_Stored dataset items_
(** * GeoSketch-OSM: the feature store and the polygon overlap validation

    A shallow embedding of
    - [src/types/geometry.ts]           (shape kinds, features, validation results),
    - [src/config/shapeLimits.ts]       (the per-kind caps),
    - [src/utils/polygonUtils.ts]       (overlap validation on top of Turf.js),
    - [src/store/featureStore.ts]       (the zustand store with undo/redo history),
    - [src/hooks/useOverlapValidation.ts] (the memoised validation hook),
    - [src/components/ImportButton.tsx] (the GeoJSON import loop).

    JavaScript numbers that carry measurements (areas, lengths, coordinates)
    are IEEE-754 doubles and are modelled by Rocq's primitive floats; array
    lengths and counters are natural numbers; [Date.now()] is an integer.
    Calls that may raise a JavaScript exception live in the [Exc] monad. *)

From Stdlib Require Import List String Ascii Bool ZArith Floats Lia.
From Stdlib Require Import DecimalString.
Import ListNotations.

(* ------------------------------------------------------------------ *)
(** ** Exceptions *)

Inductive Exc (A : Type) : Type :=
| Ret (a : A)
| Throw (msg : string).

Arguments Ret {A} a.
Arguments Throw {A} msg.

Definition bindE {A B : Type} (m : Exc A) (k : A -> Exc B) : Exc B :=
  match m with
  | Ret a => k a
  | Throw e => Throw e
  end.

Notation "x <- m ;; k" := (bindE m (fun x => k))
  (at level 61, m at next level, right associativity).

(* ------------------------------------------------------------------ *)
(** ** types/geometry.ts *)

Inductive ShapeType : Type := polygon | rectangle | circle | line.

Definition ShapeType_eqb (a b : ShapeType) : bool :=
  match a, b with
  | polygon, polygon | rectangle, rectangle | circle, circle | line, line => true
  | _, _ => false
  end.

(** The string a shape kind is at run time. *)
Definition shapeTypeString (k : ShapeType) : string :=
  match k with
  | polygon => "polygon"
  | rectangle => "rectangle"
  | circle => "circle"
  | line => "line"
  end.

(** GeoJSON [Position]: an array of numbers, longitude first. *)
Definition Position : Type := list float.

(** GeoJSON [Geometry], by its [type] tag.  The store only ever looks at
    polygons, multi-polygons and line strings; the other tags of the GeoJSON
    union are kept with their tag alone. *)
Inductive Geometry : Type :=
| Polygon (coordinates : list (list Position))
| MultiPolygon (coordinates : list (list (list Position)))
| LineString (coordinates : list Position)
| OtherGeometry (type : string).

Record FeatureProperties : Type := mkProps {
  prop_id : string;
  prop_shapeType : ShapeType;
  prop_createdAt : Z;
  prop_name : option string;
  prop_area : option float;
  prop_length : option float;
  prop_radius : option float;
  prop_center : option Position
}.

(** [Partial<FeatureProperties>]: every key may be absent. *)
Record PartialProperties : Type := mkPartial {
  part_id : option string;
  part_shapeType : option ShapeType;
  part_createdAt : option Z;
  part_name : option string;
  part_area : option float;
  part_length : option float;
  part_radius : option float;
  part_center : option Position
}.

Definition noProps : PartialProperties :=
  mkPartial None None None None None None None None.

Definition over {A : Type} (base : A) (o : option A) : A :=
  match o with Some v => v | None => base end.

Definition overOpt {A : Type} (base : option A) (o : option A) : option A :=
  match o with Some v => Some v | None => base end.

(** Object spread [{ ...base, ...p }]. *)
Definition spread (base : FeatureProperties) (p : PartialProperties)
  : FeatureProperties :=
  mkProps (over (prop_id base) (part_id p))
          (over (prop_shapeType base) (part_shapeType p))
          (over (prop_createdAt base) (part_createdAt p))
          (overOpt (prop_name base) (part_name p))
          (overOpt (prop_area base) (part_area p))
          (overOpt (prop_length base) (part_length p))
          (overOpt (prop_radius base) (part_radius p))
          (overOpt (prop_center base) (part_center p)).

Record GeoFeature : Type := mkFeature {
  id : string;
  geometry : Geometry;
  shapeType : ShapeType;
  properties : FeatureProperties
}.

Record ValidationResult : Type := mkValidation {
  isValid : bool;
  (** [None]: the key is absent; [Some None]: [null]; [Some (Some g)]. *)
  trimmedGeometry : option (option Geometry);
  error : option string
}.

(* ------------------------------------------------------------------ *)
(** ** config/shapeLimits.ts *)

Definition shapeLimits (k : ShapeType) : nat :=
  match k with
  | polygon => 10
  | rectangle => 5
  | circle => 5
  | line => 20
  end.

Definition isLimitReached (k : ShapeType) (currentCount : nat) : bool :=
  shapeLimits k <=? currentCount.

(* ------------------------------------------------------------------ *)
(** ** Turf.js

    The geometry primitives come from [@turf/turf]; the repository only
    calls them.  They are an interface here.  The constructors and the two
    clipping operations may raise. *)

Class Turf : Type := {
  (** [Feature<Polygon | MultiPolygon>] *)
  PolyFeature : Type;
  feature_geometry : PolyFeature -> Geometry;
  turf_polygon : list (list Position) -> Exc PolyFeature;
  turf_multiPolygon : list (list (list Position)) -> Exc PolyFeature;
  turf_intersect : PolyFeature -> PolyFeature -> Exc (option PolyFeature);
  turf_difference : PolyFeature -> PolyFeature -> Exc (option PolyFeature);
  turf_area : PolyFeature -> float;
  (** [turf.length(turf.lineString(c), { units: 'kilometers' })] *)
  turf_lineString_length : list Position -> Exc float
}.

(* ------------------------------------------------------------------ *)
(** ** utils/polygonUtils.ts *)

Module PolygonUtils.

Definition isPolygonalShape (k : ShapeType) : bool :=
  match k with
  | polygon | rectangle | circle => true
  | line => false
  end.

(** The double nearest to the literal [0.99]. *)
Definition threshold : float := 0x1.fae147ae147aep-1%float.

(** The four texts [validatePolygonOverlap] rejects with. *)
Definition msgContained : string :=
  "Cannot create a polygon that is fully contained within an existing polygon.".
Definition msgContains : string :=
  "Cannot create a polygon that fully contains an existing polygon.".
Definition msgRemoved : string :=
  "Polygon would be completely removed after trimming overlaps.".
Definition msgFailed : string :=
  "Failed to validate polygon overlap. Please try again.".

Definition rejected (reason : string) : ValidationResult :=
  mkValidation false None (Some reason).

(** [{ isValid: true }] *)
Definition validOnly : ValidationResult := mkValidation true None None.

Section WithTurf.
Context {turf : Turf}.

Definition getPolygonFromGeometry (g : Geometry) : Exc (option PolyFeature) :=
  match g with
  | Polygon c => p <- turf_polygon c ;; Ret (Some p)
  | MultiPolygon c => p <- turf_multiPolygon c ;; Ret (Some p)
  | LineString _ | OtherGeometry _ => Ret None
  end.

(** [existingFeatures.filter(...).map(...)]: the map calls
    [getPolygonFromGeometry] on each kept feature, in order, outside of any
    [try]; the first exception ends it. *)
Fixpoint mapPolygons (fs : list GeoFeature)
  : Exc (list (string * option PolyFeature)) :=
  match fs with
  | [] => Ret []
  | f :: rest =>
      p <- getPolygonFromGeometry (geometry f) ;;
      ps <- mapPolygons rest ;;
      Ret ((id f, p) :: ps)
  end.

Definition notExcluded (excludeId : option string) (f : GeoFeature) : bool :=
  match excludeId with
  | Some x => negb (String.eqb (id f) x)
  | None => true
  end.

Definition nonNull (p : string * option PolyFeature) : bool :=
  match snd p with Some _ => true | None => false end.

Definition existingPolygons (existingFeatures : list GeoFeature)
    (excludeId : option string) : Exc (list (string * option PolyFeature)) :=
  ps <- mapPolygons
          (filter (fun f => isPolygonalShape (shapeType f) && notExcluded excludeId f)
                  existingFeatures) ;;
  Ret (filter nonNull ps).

_To do_
Answer with one number only, the count of lines in the entries above that hold the string "FeatureProperties".

_Result below_
5